Saor have stayed close to their roots since forming in 2013 while always looking for new ways to change their sound and incorporate new styles of metal with traditional, Scottish folk music. This time is no different. Saor, after all, means “free” in Scottish Gaelic.
Forgotten Paths is their latest full-length, and it delivers on seamless combinations of thundering black and melodic death metal, triumphant lead guitars, and subtle melodies that call upon Scottish heritage.
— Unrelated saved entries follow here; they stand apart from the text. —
(* ===== verification/BarrierInv.v ===== *)
(** * The invariant of the driver's side of the queue

    The count of requests in flight and the flush sequence of a barrier, as an
    invariant on the parts of the queue, and the lemmas that move one request:
    dispatching, queueing, starting, completing.  [Barrier] lifts them to the
    operations of [BlkQueue] and to runs of the whole. *)
From stdpp Require Import sorting.
From S2P Require Import Prelude Elevator BlkQueue.

(** ** The invariant

    It is stated on the parts of the queue: the state of the sequence [o], the
    requests [g], the colour of new requests [oc], the dispatch queue [hd], the
    requests with the scheduler [cs] and those with the driver [drv]. *)

Definition proxy (o : ordered_state) (i : nat) : bool :=
  bool_decide (i = pre_flush_rq o) || bool_decide (i = bar_rq o)
  || bool_decide (i = post_flush_rq o).

(** The colour of a file system request of the users of the queue, and whether
    it is a barrier. *)
Definition hue (o : ordered_state) (g : nat → erq) (i : nat) : option (bool * bool) :=
  if er_fs (g i) && negb (proxy o i) then Some (er_color (g i), er_hard (g i)) else None.

(** The colours of a list of requests match, from the colour [c]; every barrier
    changes the colour of the requests behind it. *)
Fixpoint coloured (f : nat → option (bool * bool)) (c : bool) (l : list nat) : option bool :=
  match l with
  | [] => Some c
  | i :: l =>
      match f i with
      | None => coloured f c l
      | Some (k, h) => if eqb k c then coloured f (if h then negb c else c) l else None
      end
  end.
The album is less about the tracks and more about the intricate weaving of their parts. Low growling leads into mystical acoustic guitars, into blast beats and tremolo, into piano interludes and beautifully triumphant vocals, culminating in a ballad of screams, blast beats, and folk melody undertones. The transitions are significant but natural, seamless yet important. The opening title track featuring Neige of Alcest is cohesive, beautiful, and powerful.
Angelic synths and full, delayed guitar strums are complimented by another clinking piano. Saor doesn’t compromise on sound; it seems to be their endeavor to constantly juxtapose the gorgeous with the painful, the grandiose with the subtle. Three minutes into the build of the second track, the guitar solo soars, and the listener has forgotten how they ended up here. The songwriting of “Monadh” is delicate, majestic, long-winded, but never boring. You get lost in the referential melodies, rhythms, and changes of context.
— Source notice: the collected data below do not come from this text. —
(** [None]: the event is not possible, or the kernel crashes. *)
Definition do_event (fuel : nat) (e : event) (s : system D) : option (system D) :=
  let q := sq s in
  let drv := with_driver s in
  match e with
  | EvSubmit i r w =>
      if submit_ok q drv i r w then
        q ← __elv_add_request fuel i w (upd_rq i (λ _, r) q); Some (mk_sys q drv)
      else None
  | EvPeek prep =>
      if has_room drv then '(_, q) ← blk_peek_request fuel prep q; Some (mk_sys q drv) else None
  | EvFetch prep =>
      if has_room drv then
        '(rq, q) ← blk_fetch_request fuel prep q;
        Some (mk_sys q (match rq with Some i => i :: drv | None => drv end))
      else None
  | EvComplete i err =>
      if bool_decide (i ∈ drv) then
        q ← blk_finish_request i err q; Some (mk_sys q (without i drv))
      else None
  | EvRequeue i =>
      if bool_decide (i ∈ drv) then
        q ← blk_requeue_request i q; Some (mk_sys q (without i drv))
      else None
  end.

Fixpoint run (fuel : nat) (es : list event) (s : system D) : option (system D) :=
  match es with
  | [] => Some s
  | e :: es => s ← do_event fuel e s; run fuel es s
  end.

(** A new queue of a SCSI disk that supports barriers. *)
Definition fresh_system `{!SchedOk D} (s : system D) : Prop :=
  let q := sq s in
  with_driver s = [] ∧ queue_head q = [] ∧ sched_contents (edata q) = [] ∧ sched_inv q ∧
  nr_sorted q = 0 ∧ hash q = ∅ ∧ o_seq (q_ord q) = 0 ∧ fl_sync (q_ord q) = 0 ∧
  fl_async (q_ord q) = 0 ∧ drain_mode (o_next (q_ord q)) ∧
  NoDup [pre_flush_rq (q_ord q); bar_rq (q_ord q); post_flush_rq (q_ord q)].
End events.

Section reachable.
Context {D : Type} `{SchedFrame D}.
Implicit Types (q : rqueue D) (s : system D).

Lemma submit_ok_spec q drv i r w : submit_ok q drv i r w = true → submit q drv i r w.
Proof.
  unfold submit_ok. rewrite !andb_true_iff, !orb_true_iff, !negb_true_iff, !bool_decide_eq_false.
  intros [[[[[[[H1' H2'] H3'] H4'] H5'] H6'] H7'] H8']. split; [split| | |].
  - done.
  - done.
  - intros Hs. destruct H3' as [E%Z.eqb_eq|?]; done.
  - done.
  - done.
  - intros E. rewrite E in H7'. by destruct H7'.
  - destruct w; try done; by apply negb_true_iff.
Qed.

Lemma without_drv q drv i : inv q drv → i ∈ drv → drv ≡ₚ i :: without i drv.
Proof.
  intros [] Hi. apply without_perm; [|done]. destruct in_ord as [[] _].
  apply NoDup_app in g_nodup as (_ & _ & Hn). by apply NoDup_app in Hn as (_ & _ & ?).
Qed.

Lemma peek_fetch fuel prep q drv i q' :
  inv q drv → Z.of_nat (length drv) + 1 < 2 ^ 32 →
  blk_fetch_request fuel prep q = Some (Some i, q') → inv q' (i :: drv) ∧ waits q' (i :: drv).
Proof.
  intros Hinv Hlen. unfold blk_fetch_request. intros ([rq q1] & E1 & E)%bind_Some.
  destruct (peek_keeps _ _ _ _ _ _ Hinv Hlen E1) as (Hinv1 & _ & Hj).
  destruct rq as [j|]; [|done]. apply bind_Some in E as (q2 & E2 & E).
  apply (inj Some) in E. pose proof (f_equal fst E) as Ej. apply (f_equal snd) in E.
  cbn in Ej, E. injection Ej as ->. subst q2.
  destruct (Hj i eq_refl) as (l & Hq & Hm & Hst).
  destruct (start_inv q1 drv i l Hinv1 Hq Hm Hst Hlen) as (q3 & E3 & ? & ?). rewrite E2 in E3.
  apply (inj Some) in E3 as ->. done.
Qed.

(** Every event keeps the invariant. *)
Lemma event_inv fuel e s s' :
  inv (sq s) (with_driver s) → do_event fuel e s = Some s' →
  inv (sq s') (with_driver s') ∧
  (in_order (D:=D) → waits (sq s) (with_driver s) → waits (sq s') (with_driver s')).
Proof.
  intros Hinv. destruct s as [q drv]. cbn [sq with_driver] in *.
  assert (has_room drv = true → Z.of_nat (length drv) + 1 < 2 ^ 32) as Hroom by apply Z.ltb_lt.
  destruct e as [i r w|prep|prep|i err|i]; cbn [do_event sq with_driver].
  - destruct (submit_ok q drv i r w) eqn:Es; [|done]. intros (q1 & E1 & E)%bind_Some.
    apply (inj Some) in E as <-. eapply add_inv; [done|by apply submit_ok_spec|done].
  - destruct (has_room drv); [|done]. intros ([rq q1] & E1 & E)%bind_Some.
    apply (inj Some) in E as <-. destruct (peek_keeps _ _ _ _ _ _ Hinv (Hroom eq_refl) E1) as (? & ? & _).
    split; [done|by intros _].
  - destruct (has_room drv); [|done]. intros ([rq q1] & E1 & E)%bind_Some.
    apply (inj Some) in E as <-. destruct rq as [i|].
    + destruct (peek_fetch _ _ _ _ _ _ Hinv (Hroom eq_refl) E1). by split.
    + unfold blk_fetch_request in E1. apply bind_Some in E1 as ([rq q2] & E2 & E1).
      destruct (peek_keeps _ _ _ _ _ _ Hinv (Hroom eq_refl) E2) as (? & ? & _).
      destruct rq; [by apply bind_Some in E1 as (? & _ & ?)|]. apply (inj Some) in E1.
      apply (f_equal snd) in E1. cbn in E1. subst q2. split; [done|by intros _].
  - case_bool_decide as Hi; [|done]. intros (q1 & E1 & E)%bind_Some. apply (inj Some) in E as <-.
    apply (inv_perm _ _ _ (without_drv q drv i Hinv Hi)) in Hinv.
    destruct (finish_inv q _ i err Hinv) as (q2 & E2 & ? & ? & _). rewrite E1 in E2.
    apply (inj Some) in E2 as <-. by split.
  - case_bool_decide as Hi; [|done]. intros (q1 & E1 & E)%bind_Some. apply (inj Some) in E as <-.
    apply (inv_perm _ _ _ (without_drv q drv i Hinv Hi)) in Hinv.
    destruct (requeue_inv q _ i Hinv) as (q2 & E2 & ? & ?). rewrite E1 in E2.
    apply (inj Some) in E2 as <-. by split.
Qed.

Lemma fresh_inv s :
  fresh_system s → inv (sq s) (with_driver s) ∧ waits (sq s) (with_driver s).
Proof.
  intros (Hd & Hq & Hc & Hs & Hn & Hh & Hseq & Hfs & Hfa & Hm & Hnm). destruct s as [q drv].
  cbn [sq with_driver] in *. subst drv. split.
  - split; [done| | | |].
    + unfold sorted_ok. by rewrite Hn, Hc.
    + intros i _. destruct (on_hash q i) eqn:E; [|done]. apply on_hash_bucket in E as [b Hb].
      unfold bucket in Hb. rewrite Hh, lookup_empty in Hb. by apply elem_of_nil in Hb.
    + split; [constructor|done|by rewrite Hfs|by rewrite Hfa].
    + rewrite Hq, Hc. split.
      * split; try done; try (by intros i ?%elem_of_nil); [constructor|by intros i c ?%elem_of_nil].
      * apply (phase_idle _ _ _ _ _ _ (ordcolor q)). split; [done| |done|by intros i ?%elem_of_nil].
        intros i _. split; apply not_elem_of_nil.
  - intros p b t E. rewrite Hseq in E. by apply eq_sym, seq_val_busy in E.
Qed.

Lemma run_inv fuel es s s' :
  inv (sq s) (with_driver s) → run fuel es s = Some s' →
  inv (sq s') (with_driver s') ∧
  (in_order (D:=D) → waits (sq s) (with_driver s) → waits (sq s') (with_driver s')).
Proof.
  revert s. induction es as [|e es IH]; intros s Hinv; cbn [run].
  - intros E. apply (inj Some) in E as <-. by split.
  - intros (s1 & E1 & E)%bind_Some. destruct (event_inv fuel e s s1 Hinv E1) as [Hinv1 Hw1].
    destruct (IH s1 Hinv1 E) as [Hinv' Hw']. split; auto.
Qed.


Lemma accounted_started (g : nat → erq) drv b :
  Forall (λ i, er_started (g i) = true) drv →
  count (accounted g b) drv =
    count (λ i, (er_pc (g i) || er_fs (g i) || er_discard (g i)) && eqb (rq_is_sync (g i)) b) drv.
Proof.
  intros Hst. apply count_ext. intros i Hi. unfold accounted, blk_account_rq.
  by rewrite (proj1 (Forall_forall _ _) Hst i Hi).
Qed.

(** C10: The count of requests in flight is exact, with the packet commands
    the scrubber added to it: after any interleaving of submissions, fetches,
    requeues and completions, for any scheduler, barriers included, every
    request with the driver is started and [in_flight] holds, for each class,
    the number of those that are packet commands, file system requests or
    discards; it is 0 exactly when there are none. *)
Theorem in_flight_accurate fuel es (s0 s : system D) :
  fresh_system s0 → run fuel es s0 = Some s →
  let o := q_ord (sq s) in
  let g := rq_of (sq s) in
  let kind i := er_pc (g i) || er_fs (g i) || er_discard (g i) in
  Forall (λ i, er_started (g i) = true) (with_driver s) ∧
  fl_sync o = count (λ i, kind i && eqb (rq_is_sync (g i)) true) (with_driver s) ∧
  fl_async o = count (λ i, kind i && eqb (rq_is_sync (g i)) false) (with_driver s) ∧
  (queue_in_flight (sq s) = 0 ↔ ∀ i, i ∈ with_driver s → kind i = false).
Proof.
  intros Hf Hr o g kind. destruct (fresh_inv s0 Hf) as [Hinv _].
  destruct (run_inv _ _ _ _ Hinv Hr) as [[] _]. pose proof in_acct as [Hst Hfew Hs Ha].
  rewrite (accounted_started g) in Hs, Ha by done.
  split_and!; [done| | |].
  - unfold o. rewrite Hs. apply u32_small.
    match goal with |- in_u32 (count ?f ?l) => pose proof (count_bounds f l) end. unfold in_u32. lia.
  - unfold o. rewrite Ha. apply u32_small.
    match goal with |- in_u32 (count ?f ?l) => pose proof (count_bounds f l) end. unfold in_u32. lia.
  - rewrite (in_flight_zero _ _ in_acct). unfold blk_account_rq, kind.
    split; intros Hk i Hi; pose proof (proj1 (Forall_forall _ _) Hst i Hi) as Hi'; cbn in Hi';
      specialize (Hk i Hi); [rewrite Hi' in Hk; exact Hk|].
    apply andb_false_iff. right. exact Hk.
Qed.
Everything from the performances to the mixing of this record is solid. During the climaxes, the mix sounds like a thoroughly unified, nuanced piece of music, where every musician works together to comprise the overall melody and mood. But during their quiet parts, each new phrase played by the members of the band takes the lead, creating perfectly timed and delicate builds that are always interesting.
The mid-tempo, urgent tremolo that starts off “Bròn” gets faster with every low beat of a bass drum. Before you know it, chugging double bass and fast tremolo guitars make for a balanced, full mix. Just when you think the album is swaying towards the folk, the metal returns to the forefront of their sound. The drumming gets even faster during the next folk melody, a perfect blend that leads to female vocals and a triumph of interchanging parts.
Acoustic guitar, piano, and violin comprise a mid-track interlude that doesn’t stick out as a mandatory change of pace, and instead creates a drastic and exciting change when the drum roll intrudes and returns the song structure cycle. The outro of this track is an unexpected, gorgeous harmony of two electric guitars.
To the sound of the slow, panning waves, a lonely, distant guitar is quietly joined by another string instrument. A complex interchange of melodies make the strings indistinguishable from each other. A solemn, beautiful patchwork that fades into the crashing waves.